* **SOURCE DATA**:
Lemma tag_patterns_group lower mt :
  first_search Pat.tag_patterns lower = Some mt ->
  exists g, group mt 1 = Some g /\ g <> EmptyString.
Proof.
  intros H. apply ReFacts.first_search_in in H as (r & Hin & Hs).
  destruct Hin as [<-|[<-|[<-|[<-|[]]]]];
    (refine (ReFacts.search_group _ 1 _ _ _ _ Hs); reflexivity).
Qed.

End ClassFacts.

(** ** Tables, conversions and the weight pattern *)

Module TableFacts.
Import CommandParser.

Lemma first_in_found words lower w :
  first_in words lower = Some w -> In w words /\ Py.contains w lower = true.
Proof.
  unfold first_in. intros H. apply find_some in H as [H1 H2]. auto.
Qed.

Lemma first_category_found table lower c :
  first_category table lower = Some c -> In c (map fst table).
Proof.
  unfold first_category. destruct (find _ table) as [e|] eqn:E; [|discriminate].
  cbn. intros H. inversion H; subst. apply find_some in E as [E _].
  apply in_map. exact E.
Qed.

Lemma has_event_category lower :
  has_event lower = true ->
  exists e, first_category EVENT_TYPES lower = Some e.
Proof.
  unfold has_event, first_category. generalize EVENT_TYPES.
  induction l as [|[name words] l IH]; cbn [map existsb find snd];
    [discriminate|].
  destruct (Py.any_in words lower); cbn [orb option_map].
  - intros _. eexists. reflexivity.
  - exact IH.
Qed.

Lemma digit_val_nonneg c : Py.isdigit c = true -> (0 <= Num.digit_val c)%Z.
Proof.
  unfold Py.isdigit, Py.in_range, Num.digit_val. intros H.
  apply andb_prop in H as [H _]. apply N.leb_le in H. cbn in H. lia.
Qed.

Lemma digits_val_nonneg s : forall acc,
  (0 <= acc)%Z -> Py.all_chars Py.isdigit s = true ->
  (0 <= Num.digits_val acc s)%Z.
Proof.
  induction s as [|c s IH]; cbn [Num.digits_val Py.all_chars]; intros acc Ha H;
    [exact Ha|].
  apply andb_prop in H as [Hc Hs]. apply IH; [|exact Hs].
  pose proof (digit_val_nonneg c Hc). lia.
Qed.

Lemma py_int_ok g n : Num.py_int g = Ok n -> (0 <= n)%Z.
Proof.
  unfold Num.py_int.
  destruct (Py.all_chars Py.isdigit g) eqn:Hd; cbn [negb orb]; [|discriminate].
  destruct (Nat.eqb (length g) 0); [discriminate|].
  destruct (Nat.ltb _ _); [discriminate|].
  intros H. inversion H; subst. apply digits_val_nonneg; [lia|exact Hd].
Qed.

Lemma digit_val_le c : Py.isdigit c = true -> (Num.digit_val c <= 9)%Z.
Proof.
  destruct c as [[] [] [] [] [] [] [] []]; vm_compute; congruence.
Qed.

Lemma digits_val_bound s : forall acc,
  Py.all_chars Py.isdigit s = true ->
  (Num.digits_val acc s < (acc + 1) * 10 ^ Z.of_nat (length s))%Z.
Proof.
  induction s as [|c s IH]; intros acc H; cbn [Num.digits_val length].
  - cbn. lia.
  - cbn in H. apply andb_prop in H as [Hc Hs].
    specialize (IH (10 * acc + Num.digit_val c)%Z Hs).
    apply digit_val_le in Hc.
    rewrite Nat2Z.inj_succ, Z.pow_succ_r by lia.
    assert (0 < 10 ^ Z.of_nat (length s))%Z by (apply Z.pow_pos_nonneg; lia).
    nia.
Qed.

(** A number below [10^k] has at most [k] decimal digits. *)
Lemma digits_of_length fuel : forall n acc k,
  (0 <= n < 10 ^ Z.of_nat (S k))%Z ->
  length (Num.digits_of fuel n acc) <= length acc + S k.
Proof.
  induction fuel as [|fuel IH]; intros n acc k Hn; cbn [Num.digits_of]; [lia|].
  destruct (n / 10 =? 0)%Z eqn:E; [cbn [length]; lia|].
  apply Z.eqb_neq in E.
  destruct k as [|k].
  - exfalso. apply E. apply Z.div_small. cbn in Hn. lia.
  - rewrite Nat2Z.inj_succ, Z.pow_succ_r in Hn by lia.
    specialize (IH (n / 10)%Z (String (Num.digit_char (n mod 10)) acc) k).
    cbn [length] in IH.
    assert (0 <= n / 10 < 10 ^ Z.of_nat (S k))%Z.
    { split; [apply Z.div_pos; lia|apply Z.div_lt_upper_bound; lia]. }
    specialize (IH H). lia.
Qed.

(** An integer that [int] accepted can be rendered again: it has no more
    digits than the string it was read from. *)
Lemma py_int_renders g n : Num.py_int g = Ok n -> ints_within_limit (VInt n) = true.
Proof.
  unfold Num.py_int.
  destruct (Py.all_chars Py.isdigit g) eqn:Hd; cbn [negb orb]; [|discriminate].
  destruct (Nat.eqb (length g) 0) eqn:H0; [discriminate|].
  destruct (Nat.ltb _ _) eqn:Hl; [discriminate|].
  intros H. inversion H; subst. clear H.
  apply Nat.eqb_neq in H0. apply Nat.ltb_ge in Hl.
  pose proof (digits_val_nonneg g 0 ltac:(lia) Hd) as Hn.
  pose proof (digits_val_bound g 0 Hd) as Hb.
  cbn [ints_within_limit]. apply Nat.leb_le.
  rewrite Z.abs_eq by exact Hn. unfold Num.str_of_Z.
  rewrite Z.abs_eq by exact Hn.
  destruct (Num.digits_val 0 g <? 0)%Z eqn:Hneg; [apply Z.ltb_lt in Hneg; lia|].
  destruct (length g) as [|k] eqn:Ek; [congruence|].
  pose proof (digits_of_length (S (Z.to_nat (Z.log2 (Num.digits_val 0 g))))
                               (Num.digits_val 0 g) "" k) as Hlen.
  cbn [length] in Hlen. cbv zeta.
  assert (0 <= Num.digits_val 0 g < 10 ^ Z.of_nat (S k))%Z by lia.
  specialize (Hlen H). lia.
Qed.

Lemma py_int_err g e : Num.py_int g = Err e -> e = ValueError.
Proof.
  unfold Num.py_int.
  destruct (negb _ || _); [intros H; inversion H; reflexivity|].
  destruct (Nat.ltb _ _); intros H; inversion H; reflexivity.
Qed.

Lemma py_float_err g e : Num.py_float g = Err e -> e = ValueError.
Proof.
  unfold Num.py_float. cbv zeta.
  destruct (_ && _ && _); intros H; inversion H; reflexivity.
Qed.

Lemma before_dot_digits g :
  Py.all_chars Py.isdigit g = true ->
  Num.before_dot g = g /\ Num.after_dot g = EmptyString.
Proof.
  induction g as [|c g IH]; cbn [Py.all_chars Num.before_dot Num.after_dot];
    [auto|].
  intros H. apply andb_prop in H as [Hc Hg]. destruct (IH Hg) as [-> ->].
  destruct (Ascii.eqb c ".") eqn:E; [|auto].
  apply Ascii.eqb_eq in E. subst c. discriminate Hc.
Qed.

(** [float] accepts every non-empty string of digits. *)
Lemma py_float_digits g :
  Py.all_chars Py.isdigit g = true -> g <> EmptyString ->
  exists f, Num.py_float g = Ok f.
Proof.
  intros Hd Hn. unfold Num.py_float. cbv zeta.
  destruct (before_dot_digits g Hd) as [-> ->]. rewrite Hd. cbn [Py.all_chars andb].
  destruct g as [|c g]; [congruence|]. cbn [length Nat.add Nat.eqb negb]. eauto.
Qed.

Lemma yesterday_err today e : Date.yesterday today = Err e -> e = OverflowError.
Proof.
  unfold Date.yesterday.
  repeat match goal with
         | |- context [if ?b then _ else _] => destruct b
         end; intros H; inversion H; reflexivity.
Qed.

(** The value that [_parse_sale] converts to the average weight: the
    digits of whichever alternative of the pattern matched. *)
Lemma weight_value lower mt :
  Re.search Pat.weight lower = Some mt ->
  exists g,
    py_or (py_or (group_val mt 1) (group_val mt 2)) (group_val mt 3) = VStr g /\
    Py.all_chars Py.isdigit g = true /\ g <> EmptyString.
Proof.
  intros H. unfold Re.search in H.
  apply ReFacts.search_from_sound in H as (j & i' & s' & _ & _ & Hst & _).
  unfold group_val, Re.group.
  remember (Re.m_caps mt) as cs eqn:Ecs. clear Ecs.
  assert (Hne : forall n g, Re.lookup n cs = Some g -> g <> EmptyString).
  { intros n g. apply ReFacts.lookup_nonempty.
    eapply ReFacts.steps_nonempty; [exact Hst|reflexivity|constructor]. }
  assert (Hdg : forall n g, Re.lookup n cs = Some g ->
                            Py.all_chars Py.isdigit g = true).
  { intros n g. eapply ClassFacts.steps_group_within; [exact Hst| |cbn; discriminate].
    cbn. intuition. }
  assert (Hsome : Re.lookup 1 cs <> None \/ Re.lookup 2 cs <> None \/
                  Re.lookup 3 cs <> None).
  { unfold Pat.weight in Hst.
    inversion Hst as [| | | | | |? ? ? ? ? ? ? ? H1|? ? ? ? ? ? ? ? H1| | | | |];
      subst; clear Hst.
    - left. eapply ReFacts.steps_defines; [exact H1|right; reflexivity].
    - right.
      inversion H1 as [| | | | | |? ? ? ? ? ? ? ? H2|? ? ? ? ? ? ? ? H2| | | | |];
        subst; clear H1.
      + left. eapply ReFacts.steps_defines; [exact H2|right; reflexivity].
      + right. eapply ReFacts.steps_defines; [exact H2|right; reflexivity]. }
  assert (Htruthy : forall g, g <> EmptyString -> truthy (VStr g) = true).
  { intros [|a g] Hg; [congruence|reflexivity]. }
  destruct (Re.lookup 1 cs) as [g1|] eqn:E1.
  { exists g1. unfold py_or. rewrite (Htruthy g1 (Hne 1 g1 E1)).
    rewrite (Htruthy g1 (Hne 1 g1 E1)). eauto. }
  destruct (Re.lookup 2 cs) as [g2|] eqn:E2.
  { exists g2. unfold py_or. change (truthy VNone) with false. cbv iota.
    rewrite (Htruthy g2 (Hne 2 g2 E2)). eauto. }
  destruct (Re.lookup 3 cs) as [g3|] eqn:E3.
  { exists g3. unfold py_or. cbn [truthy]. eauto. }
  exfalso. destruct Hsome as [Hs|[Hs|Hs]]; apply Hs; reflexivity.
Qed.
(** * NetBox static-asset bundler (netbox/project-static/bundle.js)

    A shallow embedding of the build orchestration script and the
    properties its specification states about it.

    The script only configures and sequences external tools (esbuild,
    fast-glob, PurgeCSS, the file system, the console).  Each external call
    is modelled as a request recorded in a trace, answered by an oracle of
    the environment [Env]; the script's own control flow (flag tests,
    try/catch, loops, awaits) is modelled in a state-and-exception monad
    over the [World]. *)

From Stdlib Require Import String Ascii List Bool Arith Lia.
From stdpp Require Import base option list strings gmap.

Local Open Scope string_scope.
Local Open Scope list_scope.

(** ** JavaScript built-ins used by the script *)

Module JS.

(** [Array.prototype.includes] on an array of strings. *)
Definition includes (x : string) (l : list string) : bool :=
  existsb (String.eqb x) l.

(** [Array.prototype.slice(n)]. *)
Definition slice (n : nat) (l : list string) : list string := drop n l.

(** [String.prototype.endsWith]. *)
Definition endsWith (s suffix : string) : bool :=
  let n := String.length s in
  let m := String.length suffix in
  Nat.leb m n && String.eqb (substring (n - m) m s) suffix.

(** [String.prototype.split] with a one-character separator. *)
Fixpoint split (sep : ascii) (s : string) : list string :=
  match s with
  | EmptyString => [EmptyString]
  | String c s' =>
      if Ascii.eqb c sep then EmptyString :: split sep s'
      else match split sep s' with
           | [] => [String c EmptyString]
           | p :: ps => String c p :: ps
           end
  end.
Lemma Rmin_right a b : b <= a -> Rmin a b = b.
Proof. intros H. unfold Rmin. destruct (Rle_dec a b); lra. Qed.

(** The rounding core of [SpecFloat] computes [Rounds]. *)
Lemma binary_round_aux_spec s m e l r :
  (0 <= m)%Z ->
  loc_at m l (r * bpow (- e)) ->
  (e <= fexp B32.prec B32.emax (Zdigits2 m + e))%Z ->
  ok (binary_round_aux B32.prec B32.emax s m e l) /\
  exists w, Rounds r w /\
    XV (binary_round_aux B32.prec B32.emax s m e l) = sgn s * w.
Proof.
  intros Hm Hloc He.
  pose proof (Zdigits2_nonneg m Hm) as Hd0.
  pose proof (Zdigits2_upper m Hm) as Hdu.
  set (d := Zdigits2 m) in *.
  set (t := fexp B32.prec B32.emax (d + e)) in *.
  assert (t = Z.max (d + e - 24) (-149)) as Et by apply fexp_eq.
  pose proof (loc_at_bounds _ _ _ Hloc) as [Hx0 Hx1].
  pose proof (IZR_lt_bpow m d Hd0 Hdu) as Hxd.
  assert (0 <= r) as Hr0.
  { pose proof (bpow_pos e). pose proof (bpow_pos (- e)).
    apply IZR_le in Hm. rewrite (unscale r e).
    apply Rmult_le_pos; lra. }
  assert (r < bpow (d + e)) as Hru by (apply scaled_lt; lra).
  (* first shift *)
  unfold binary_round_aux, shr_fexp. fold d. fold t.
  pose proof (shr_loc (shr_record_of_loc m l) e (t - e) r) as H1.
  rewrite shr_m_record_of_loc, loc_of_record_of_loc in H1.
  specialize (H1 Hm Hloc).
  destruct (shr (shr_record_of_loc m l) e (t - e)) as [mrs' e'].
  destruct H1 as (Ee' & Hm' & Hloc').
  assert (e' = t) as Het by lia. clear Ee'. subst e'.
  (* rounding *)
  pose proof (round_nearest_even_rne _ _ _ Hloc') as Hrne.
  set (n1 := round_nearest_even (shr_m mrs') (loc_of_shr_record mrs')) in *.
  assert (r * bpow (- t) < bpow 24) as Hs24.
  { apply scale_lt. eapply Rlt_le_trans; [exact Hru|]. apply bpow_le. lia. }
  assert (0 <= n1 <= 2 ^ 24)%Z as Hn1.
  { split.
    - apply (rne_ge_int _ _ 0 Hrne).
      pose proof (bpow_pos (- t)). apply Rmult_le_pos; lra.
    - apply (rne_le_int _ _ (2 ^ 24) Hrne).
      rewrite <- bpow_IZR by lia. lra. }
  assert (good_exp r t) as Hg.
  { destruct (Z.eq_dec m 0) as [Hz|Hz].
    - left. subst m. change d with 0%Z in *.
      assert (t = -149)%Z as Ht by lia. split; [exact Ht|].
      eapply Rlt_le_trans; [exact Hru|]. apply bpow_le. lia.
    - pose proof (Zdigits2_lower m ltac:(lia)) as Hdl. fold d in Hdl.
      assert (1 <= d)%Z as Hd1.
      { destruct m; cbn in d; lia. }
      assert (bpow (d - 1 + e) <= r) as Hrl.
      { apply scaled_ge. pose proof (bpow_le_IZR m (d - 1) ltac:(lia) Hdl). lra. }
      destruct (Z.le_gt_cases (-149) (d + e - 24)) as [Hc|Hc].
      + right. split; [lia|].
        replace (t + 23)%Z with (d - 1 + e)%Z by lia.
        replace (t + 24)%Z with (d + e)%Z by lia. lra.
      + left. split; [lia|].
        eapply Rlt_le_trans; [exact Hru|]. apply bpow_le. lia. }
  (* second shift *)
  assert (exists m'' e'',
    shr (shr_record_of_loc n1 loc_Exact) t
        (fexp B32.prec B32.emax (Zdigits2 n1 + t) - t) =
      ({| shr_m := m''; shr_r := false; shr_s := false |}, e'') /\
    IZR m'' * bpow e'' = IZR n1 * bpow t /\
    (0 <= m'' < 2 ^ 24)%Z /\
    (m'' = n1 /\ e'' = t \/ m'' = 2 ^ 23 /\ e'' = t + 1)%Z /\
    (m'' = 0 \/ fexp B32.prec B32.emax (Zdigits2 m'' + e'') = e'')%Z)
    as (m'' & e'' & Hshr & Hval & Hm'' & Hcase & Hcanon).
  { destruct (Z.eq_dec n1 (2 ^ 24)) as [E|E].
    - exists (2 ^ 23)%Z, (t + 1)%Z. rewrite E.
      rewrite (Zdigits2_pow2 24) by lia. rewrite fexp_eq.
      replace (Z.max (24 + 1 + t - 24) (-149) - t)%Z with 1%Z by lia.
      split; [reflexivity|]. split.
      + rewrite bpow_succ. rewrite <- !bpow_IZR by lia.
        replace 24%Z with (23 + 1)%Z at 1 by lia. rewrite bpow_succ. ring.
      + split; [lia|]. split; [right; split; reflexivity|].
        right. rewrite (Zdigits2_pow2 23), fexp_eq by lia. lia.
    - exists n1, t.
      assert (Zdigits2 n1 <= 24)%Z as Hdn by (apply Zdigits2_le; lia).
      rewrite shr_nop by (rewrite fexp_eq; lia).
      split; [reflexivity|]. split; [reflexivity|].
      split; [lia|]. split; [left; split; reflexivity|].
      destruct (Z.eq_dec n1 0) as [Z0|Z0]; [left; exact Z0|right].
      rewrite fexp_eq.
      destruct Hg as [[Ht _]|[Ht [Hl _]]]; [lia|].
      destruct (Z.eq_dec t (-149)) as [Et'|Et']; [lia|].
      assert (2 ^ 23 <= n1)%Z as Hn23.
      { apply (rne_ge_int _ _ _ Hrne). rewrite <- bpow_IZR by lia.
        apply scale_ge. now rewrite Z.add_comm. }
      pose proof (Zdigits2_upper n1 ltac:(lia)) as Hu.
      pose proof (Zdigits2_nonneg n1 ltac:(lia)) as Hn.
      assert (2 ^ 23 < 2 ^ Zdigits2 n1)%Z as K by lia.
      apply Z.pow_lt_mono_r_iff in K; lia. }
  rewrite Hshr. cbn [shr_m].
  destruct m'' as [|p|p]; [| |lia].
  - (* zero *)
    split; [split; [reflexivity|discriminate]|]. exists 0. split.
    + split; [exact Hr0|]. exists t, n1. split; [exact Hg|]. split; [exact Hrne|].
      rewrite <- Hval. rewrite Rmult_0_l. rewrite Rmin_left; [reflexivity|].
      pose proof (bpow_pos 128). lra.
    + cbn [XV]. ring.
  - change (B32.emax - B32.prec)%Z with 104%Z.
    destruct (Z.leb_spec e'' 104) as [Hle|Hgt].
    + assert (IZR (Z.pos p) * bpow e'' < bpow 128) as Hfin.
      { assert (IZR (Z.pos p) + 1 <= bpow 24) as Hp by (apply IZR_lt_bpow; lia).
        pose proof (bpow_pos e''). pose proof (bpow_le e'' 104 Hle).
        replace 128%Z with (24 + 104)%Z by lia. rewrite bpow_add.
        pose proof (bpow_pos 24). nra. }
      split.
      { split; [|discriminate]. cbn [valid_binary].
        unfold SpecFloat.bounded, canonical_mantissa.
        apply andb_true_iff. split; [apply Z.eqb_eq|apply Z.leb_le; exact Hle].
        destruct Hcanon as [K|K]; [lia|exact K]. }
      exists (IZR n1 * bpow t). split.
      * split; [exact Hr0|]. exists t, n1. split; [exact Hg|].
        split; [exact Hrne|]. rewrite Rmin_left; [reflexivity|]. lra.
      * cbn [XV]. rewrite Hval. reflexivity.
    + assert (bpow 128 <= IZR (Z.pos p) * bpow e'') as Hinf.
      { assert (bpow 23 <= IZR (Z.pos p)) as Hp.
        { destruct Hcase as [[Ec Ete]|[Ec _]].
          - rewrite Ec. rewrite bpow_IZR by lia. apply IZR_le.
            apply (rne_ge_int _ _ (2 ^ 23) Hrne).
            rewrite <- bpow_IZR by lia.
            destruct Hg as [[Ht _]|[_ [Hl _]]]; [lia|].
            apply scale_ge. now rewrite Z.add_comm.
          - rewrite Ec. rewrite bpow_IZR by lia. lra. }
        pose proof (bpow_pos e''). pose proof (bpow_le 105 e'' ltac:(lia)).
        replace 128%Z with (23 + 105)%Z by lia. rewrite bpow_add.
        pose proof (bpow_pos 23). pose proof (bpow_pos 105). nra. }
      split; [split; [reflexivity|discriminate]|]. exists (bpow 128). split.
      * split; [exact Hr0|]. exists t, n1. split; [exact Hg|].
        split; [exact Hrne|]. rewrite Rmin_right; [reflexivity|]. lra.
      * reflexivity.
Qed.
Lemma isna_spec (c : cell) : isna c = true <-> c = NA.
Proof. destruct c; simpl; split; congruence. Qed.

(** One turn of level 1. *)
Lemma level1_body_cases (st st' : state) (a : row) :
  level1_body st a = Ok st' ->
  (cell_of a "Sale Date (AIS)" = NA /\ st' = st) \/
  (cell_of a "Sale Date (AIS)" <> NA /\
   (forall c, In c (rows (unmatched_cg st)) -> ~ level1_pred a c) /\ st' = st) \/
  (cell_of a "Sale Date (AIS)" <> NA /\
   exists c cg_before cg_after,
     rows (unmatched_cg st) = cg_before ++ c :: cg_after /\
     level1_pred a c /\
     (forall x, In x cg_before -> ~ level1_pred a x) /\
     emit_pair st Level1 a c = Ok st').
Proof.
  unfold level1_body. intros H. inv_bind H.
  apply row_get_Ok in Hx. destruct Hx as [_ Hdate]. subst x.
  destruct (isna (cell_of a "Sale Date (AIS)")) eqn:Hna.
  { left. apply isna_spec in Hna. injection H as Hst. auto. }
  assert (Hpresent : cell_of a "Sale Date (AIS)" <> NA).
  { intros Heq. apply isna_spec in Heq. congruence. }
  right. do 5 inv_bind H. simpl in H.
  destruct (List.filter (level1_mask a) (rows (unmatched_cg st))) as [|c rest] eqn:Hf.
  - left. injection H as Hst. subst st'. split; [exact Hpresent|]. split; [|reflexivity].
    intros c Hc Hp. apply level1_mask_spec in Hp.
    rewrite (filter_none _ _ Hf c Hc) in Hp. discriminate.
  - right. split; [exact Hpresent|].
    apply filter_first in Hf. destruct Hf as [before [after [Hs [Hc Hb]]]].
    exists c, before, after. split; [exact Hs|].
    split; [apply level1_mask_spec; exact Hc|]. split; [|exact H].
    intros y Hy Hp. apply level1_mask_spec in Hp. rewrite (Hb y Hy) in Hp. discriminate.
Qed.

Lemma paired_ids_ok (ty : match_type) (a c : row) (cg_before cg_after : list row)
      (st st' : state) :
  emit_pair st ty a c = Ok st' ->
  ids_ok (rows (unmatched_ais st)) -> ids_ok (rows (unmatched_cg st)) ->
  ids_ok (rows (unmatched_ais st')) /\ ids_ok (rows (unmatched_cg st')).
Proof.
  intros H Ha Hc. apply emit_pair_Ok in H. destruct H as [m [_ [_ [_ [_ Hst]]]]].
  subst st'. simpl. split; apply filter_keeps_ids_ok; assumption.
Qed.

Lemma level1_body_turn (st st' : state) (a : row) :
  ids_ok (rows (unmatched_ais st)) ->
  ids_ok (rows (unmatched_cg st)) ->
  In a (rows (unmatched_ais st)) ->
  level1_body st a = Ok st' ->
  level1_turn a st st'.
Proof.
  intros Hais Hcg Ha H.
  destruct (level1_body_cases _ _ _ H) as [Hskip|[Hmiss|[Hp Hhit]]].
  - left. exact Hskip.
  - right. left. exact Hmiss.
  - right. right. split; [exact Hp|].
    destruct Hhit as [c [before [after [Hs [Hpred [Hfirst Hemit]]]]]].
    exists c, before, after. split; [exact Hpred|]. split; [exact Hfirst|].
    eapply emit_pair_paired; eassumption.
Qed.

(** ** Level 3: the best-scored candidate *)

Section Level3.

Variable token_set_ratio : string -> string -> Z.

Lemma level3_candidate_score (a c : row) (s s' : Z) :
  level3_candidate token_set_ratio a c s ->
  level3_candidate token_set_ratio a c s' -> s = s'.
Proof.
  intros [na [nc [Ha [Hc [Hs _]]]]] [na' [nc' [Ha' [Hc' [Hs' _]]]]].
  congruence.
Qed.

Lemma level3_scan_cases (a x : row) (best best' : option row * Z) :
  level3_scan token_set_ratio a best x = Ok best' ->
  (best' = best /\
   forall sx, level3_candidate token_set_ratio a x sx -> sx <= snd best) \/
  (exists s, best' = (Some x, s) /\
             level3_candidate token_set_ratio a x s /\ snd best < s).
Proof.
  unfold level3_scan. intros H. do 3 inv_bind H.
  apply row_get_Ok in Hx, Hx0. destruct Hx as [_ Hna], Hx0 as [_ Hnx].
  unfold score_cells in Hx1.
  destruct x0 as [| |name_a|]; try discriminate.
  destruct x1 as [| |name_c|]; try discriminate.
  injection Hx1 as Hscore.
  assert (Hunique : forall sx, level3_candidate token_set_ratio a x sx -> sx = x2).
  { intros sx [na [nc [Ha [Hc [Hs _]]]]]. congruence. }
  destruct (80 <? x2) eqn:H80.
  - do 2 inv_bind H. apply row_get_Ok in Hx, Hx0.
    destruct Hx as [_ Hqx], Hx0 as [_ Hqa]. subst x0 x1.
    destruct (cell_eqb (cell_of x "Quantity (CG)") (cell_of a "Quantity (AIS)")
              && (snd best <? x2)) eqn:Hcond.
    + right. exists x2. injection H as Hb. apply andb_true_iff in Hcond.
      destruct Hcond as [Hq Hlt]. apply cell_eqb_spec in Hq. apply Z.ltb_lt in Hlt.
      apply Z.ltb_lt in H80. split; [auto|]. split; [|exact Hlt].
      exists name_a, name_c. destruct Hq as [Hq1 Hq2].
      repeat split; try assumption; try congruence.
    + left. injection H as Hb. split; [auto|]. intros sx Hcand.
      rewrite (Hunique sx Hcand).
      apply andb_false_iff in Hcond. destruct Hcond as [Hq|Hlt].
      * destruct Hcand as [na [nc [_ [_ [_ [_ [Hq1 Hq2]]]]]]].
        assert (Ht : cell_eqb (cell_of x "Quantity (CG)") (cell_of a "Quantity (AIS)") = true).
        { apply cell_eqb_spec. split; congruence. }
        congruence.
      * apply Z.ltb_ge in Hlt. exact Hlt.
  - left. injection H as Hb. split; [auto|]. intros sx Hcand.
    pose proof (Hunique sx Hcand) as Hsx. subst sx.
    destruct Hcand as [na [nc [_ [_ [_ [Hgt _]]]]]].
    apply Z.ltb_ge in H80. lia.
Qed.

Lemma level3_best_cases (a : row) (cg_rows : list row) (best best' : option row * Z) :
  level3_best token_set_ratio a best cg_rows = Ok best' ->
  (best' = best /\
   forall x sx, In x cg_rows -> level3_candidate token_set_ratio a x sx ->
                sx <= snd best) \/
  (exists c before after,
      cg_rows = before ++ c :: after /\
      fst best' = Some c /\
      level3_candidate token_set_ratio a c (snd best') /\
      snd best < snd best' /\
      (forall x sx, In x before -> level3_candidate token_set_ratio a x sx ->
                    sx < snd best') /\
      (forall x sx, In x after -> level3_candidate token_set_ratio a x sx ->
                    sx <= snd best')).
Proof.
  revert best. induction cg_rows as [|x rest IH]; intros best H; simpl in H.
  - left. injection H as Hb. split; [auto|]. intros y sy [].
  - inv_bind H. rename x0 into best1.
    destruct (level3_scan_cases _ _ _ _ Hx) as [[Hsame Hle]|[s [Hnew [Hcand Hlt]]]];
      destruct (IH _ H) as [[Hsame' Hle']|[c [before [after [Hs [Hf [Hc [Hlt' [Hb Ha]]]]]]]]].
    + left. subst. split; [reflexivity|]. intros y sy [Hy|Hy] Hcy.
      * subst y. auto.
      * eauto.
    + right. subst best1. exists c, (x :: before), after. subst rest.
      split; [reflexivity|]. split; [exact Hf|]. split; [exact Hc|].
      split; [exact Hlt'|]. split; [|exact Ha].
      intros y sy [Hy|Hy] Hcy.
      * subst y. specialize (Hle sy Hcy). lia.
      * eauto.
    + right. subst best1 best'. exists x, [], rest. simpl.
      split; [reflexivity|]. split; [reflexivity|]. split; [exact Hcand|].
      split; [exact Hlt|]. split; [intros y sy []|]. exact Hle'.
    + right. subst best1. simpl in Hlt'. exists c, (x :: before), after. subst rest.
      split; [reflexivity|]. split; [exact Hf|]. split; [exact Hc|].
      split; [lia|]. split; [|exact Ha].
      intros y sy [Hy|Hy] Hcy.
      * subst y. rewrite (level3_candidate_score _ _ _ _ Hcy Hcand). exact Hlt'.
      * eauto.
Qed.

* **EXERCISE**:
Only the lines above starting with the one with "destruct m; cbn" and going through the one with "(fexp B32.prec B32.emax" are to be copied, word for word and with both ends kept.

* **SOLUTION TO THE EXERCISE**:
      { destruct m; cbn in d; lia. }
      assert (bpow (d - 1 + e) <= r) as Hrl.
      { apply scaled_ge. pose proof (bpow_le_IZR m (d - 1) ltac:(lia) Hdl). lra. }
      destruct (Z.le_gt_cases (-149) (d + e - 24)) as [Hc|Hc].
      + right. split; [lia|].
        replace (t + 23)%Z with (d - 1 + e)%Z by lia.
        replace (t + 24)%Z with (d + e)%Z by lia. lra.
      + left. split; [lia|].
        eapply Rlt_le_trans; [exact Hru|]. apply bpow_le. lia. }
  (* second shift *)
  assert (exists m'' e'',
    shr (shr_record_of_loc n1 loc_Exact) t
        (fexp B32.prec B32.emax (Zdigits2 n1 + t) - t) =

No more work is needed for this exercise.